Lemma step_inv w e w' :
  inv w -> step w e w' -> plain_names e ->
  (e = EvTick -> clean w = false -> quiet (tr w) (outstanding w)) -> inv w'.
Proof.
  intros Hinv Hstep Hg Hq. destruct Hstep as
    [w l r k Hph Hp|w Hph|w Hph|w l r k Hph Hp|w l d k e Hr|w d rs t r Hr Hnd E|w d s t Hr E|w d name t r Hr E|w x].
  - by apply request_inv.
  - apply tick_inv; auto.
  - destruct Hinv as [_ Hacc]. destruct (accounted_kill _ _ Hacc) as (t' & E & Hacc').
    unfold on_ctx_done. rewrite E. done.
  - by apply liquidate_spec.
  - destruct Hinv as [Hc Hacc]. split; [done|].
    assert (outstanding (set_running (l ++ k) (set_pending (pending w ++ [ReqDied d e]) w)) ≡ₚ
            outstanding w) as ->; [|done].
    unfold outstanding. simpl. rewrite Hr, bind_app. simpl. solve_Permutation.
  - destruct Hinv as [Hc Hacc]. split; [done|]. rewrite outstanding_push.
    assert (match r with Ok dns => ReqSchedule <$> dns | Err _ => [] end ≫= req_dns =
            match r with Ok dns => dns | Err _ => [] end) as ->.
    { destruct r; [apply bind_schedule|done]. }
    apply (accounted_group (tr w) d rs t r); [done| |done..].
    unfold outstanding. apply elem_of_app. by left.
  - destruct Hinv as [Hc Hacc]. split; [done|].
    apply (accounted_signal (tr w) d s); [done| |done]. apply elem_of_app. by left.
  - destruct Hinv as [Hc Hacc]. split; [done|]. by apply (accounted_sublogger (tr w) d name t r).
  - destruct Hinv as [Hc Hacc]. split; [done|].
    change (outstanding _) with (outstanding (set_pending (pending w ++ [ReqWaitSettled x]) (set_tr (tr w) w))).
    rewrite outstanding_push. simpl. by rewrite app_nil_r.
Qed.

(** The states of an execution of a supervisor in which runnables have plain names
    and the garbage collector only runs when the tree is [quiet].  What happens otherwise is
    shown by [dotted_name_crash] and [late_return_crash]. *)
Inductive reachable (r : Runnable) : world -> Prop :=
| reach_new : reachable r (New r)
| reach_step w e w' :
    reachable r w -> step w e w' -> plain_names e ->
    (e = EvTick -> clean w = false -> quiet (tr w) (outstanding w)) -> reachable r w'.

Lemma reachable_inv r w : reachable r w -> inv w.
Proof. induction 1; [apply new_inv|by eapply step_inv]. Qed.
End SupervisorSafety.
◇ ◇ ◇ ◇ ◇
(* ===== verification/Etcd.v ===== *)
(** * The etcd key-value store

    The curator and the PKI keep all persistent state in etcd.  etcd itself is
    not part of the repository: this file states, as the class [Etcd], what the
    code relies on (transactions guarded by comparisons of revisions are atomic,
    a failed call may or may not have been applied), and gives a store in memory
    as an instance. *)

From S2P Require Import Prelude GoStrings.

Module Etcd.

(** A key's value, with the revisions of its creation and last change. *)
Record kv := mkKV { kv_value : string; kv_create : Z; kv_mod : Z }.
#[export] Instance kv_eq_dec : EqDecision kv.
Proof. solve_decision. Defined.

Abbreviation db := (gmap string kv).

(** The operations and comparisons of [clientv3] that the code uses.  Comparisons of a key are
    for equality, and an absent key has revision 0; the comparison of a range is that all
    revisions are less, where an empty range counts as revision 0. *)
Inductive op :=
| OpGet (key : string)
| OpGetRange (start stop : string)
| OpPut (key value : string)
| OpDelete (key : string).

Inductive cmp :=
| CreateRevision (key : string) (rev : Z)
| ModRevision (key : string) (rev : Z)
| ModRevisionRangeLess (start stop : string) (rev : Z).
◇ ◇ ◇ ◇ ◇
*PROBLEM DESCRIPTION*:
Count the lines above holding "store". Give only the number.

*SOLUTION TO THIS PROBLEM*:
2